The topic is frustratingly one of the most vital of our age but it tends to get obscured by the views of the film-makers. Jewish voices are restricted to soldiers discussing an infamous massacre. They give woolly accounts of an attack on a mosque, describing a counter terror operation that most occupants survived. But the testimony of an Arab who as a boy was press-ganged into removing the bodies is a far more convincing. He describes spending days lugging putrefying bodies from the building. “There were maggots everywhere.”
But overall what one is left with here is the impression of a film which doesn’t much add to a shortfall in popular journalism from the Arab perspective, feeling deeply hesitant around large parts of it’s story.
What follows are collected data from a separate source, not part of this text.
(* ===== verification/AssetSymbol.v ===== *)
(** * Asset symbols

    [asset_symbol_type] of libraries/protocol (asset_symbol.hpp, asset.cpp): a
    32-bit asset number that is either one of three legacy constants or
    [nai_data_digits << 5 | 0x10 | decimals].  Modelled are the Damm check
    digit, the conversions between asset numbers and numeric asset
    identifiers (NAI), the NAI strings, the vesting/liquid pairing and the
    binary serialization. *)

From S2P Require Import Prelude.
From Stdlib Require Import Ascii String.

(** ** Constants (asset_symbol.hpp) *)

Definition NAI_SHIFT : Z := 5.
Definition SST_MAX_NAI : Z := 99999999.
Definition SST_MIN_NAI : Z := 1.
Definition PRECISION_SBD : Z := 3.
Definition PRECISION_freezone : Z := 3.
Definition PRECISION_VESTS : Z := 6.
Definition NAI_SBD : Z := 1.
Definition NAI_freezone : Z := 2.
Definition NAI_VESTS : Z := 3.
Definition ASSET_NUM_SBD : Z :=
  u32 (Z.lor (Z.shiftl (SST_MAX_NAI + NAI_SBD) NAI_SHIFT) PRECISION_SBD).
Definition ASSET_NUM_freezone : Z :=
  u32 (Z.lor (Z.shiftl (SST_MAX_NAI + NAI_freezone) NAI_SHIFT) PRECISION_freezone).
Definition ASSET_NUM_VESTS : Z :=
  u32 (Z.lor (Z.shiftl (SST_MAX_NAI + NAI_VESTS) NAI_SHIFT) PRECISION_VESTS).
Definition ASSET_MAX_DECIMALS : Z := 12.
Definition PRECISION_MASK : Z := 0xF.
Definition CONTROL_MASK : Z := 0x10.
Definition VESTING_MASK : Z := 0x20.
Definition NAI_STRING_LENGTH : Z := 12.

(** A symbol is its [asset_num]. *)
Abbreviation asset_symbol_type := Z (only parsing).

Definition VESTS_SYMBOL : asset_symbol_type := ASSET_NUM_VESTS.
Definition freezone_SYMBOL : asset_symbol_type := ASSET_NUM_freezone.
Definition SBD_SYMBOL : asset_symbol_type := ASSET_NUM_SBD.

Inductive asset_symbol_space := legacy_space | SST_nai_space.

(** ** Operations (asset.cpp) *)

Definition space (s : asset_symbol_type) : asset_symbol_space :=
  if (s =? ASSET_NUM_freezone) || (s =? ASSET_NUM_SBD) || (s =? ASSET_NUM_VESTS)
  then legacy_space else SST_nai_space.

Definition decimals (s : asset_symbol_type) : Z := u8 (Z.land s PRECISION_MASK).

(** [asset_symbol_type::validate]. *)
Definition symbol_validate (s : asset_symbol_type) : res unit :=
  if (s =? ASSET_NUM_freezone) || (s =? ASSET_NUM_SBD) || (s =? ASSET_NUM_VESTS) then mret tt
  else
    let nai_data_digits := Z.shiftr s NAI_SHIFT in
    let nai_1bit := Z.land s CONTROL_MASK in
    let nai_decimal_places := Z.land s PRECISION_MASK in
    fc_assert ((SST_MIN_NAI <=? nai_data_digits) && (nai_data_digits <=? SST_MAX_NAI)
               && (nai_1bit =? CONTROL_MASK) && (nai_decimal_places <=? ASSET_MAX_DECIMALS)).

(** The table of the Damm quasigroup, entries multiplied by ten so that they
    serve as row offsets. *)
Definition damm_table : list Z :=
  [ 0; 30; 10; 70; 50; 90; 80; 60; 40; 20;
   70;  0; 90; 20; 10; 50; 40; 80; 60; 30;
   40; 20;  0; 60; 80; 70; 10; 30; 50; 90;
   10; 70; 50;  0; 90; 80; 30; 40; 20; 60;
   60; 10; 20; 30;  0; 40; 50; 90; 70; 80;
   30; 60; 70; 40; 20;  0; 90; 50; 80; 10;
   50; 80; 60; 90; 70; 20;  0; 10; 30; 40;
   80; 90; 40; 50; 30; 60; 20;  0; 10; 70;
   90; 40; 30; 80; 60; 10; 70; 20;  0; 50;
   20; 50; 80; 10; 40; 30; 60; 70; 90;  0].

(** [t[i]]; the indices the code computes are within the table. *)
Definition damm_t (i : Z) : Z := nth (Z.to_nat i) damm_table 0.

Definition damm_checksum_8digit (value : Z) : res Z :=
  _ ← fc_assert (value <? 100000000);
  let q0 := value / 10 in
  let d0 := value mod 10 in
  let q1 := q0 / 10 in
  let d1 := q0 mod 10 in
  let q2 := q1 / 10 in
  let d2 := q1 mod 10 in
  let q3 := q2 / 10 in
  let d3 := q2 mod 10 in
  let q4 := q3 / 10 in
  let d4 := q3 mod 10 in
  let q5 := q4 / 10 in
  let d5 := q4 mod 10 in
  let d6 := q5 mod 10 in
  let d7 := q5 / 10 in
  let x := damm_t d7 in
  let x := damm_t (x + d6) in
  let x := damm_t (x + d5) in
  let x := damm_t (x + d4) in
  let x := damm_t (x + d3) in
  let x := damm_t (x + d2) in
  let x := damm_t (x + d1) in
  let x := damm_t (x + d0) in
  mret (x / 10).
As a result it all feels increasingly dubious as it progresses. There is a scattershot and uneven quality to the documentary aspects, which don’t dovetail with the banner sci-fi conceit (itself only used for scant minutes.)
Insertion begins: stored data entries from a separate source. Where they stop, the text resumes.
(* ===== verification/Asset.v ===== *)
(** * Assets and prices

    [asset] and [price] of libraries/protocol (asset.hpp, asset.cpp,
    validation.hpp): amounts are [share_type], checked 64-bit integers, and
    operations on two assets require the same symbol.  A price is a pair of
    assets of different symbols; prices are compared by cross multiplication
    in 128 bits, and an asset is converted at a price with 128-bit
    intermediate values and a division that rounds down. *)

From S2P Require Import Prelude.
From S2P Require Import Uint128.
From S2P Require Import SafeInt.
From S2P Require Import AssetSymbol.

Definition MAX_SATOSHIS : Z := 4611686018427387903.
Definition MAX_SHARE_SUPPLY : Z := 1000000000000000.

Record asset : Set := Asset { amount : Z; symbol : Z }.

#[export] Instance asset_eq_dec : EqDecision asset.
Proof. solve_decision. Defined.

(** ** asset (asset.hpp, asset.cpp) *)

Definition asset_validate (a : asset) : res unit :=
  _ ← symbol_validate (symbol a);
  _ ← fc_assert (0 <=? amount a);
  fc_assert (amount a <=? MAX_SATOSHIS).

(** [operator +=] and [operator +]: same result. *)
Definition asset_add (a b : asset) : res asset :=
  _ ← fc_assert (symbol a =? symbol b);
  v ← safe_add (amount a) (amount b);
  mret (Asset v (symbol a)).

Definition asset_sub (a b : asset) : res asset :=
  _ ← fc_assert (symbol a =? symbol b);
  v ← safe_sub (amount a) (amount b);
  mret (Asset v (symbol a)).

Definition asset_mul (a b : asset) : res asset :=
  _ ← fc_assert (symbol a =? symbol b);
  v ← safe_mul (amount a) (amount b);
  mret (Asset v (symbol a)).

Definition asset_neg (a : asset) : res asset :=
  v ← safe_neg (amount a);
  mret (Asset v (symbol a)).

(** The comparisons throw on different symbols; [operator ==] does not. *)
Definition asset_eqb (a b : asset) : bool :=
  (symbol a =? symbol b) && (amount a =? amount b).
Definition asset_ltb (a b : asset) : res bool :=
  _ ← fc_assert (symbol a =? symbol b); mret (amount a <? amount b).
Definition asset_leb (a b : asset) : res bool :=
  _ ← fc_assert (symbol a =? symbol b); mret (amount a <=? amount b).
Definition asset_gtb (a b : asset) : res bool :=
  _ ← fc_assert (symbol a =? symbol b); mret (amount b <? amount a).
Definition asset_geb (a b : asset) : res bool :=
  _ ← fc_assert (symbol a =? symbol b); mret (amount b <=? amount a).
Definition asset_neqb (a b : asset) : res bool :=
  _ ← fc_assert (symbol a =? symbol b); mret (negb (amount a =? amount b)).

(** ** price (asset.hpp, asset.cpp) *)

Record price : Set := Price { base : asset; quote : asset }.

#[export] Instance price_eq_dec : EqDecision price.
Proof. solve_decision. Defined.

(** The default price: two zero assets of the default symbol. *)
Definition null_price : price := Price (Asset 0 freezone_SYMBOL) (Asset 0 freezone_SYMBOL).

Definition price_validate (p : price) : res unit :=
  _ ← fc_assert (0 <? amount (base p));
  _ ← fc_assert (0 <? amount (quote p));
  fc_assert (negb (symbol (base p) =? symbol (quote p))).

(** The checking constructor. *)
Definition make_price (base quote : asset) : res price :=
  let p := Price base quote in
  _ ← price_validate p;
  mret p.

(** [asset / asset]. *)
Definition asset_div (base quote : asset) : res price :=
  _ ← fc_assert (negb (symbol base =? symbol quote));
  make_price base quote.

(** [operator ~]. *)
Definition price_inv (p : price) : res price := make_price (quote p) (base p).

Definition price_max (base quote : Z) : res price :=
  asset_div (Asset MAX_SATOSHIS base) (Asset 1 quote).
Definition price_min (base quote : Z) : res price :=
  asset_div (Asset 1 base) (Asset MAX_SATOSHIS quote).

(** The comparison operators, all expanded from one macro: on different symbol
    pairs the pairs are compared lexicographically, otherwise the 128-bit
    cross products. *)
Definition BQ_eqb (a b : price) : bool :=
  (symbol (base a) =? symbol (base b)) && (symbol (quote a) =? symbol (quote b)).
Definition BQ_ltb (a b : price) : bool :=
  if symbol (base a) =? symbol (base b) then symbol (quote a) <? symbol (quote b)
  else symbol (base a) <? symbol (base b).
Definition cross (a b : price) : Z :=
  u128 (u128 (amount (quote b)) * u128 (amount (base a))).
“…does bring something new to the table…”
So what we have here is mostly a selection of interviews with unnamed sources. That is simply not up to par for any documentary, and it lets the film down. It is especially frustrating as there is fresh material here; recent glimpses of Jewish police clearly joining a mob throwing rocks at a mosque, an elderly man’s heartbreaking description of having his home stolen.
But these dynamic flashes are swamped by far weaker material; such as a very long section featuring an Arab teacher and her class that ends with her in tears when the primary school kids don’t respond to exercises in racial pride and nationalism. As Walter Sobchak might have put it; “Eight year olds, dude.”
This film does bring something new to the table, but it is ultimately brought low by a barely executed theme and uneven content of unclear provenance.
"…mostly a selection of interviews with unnamed sources"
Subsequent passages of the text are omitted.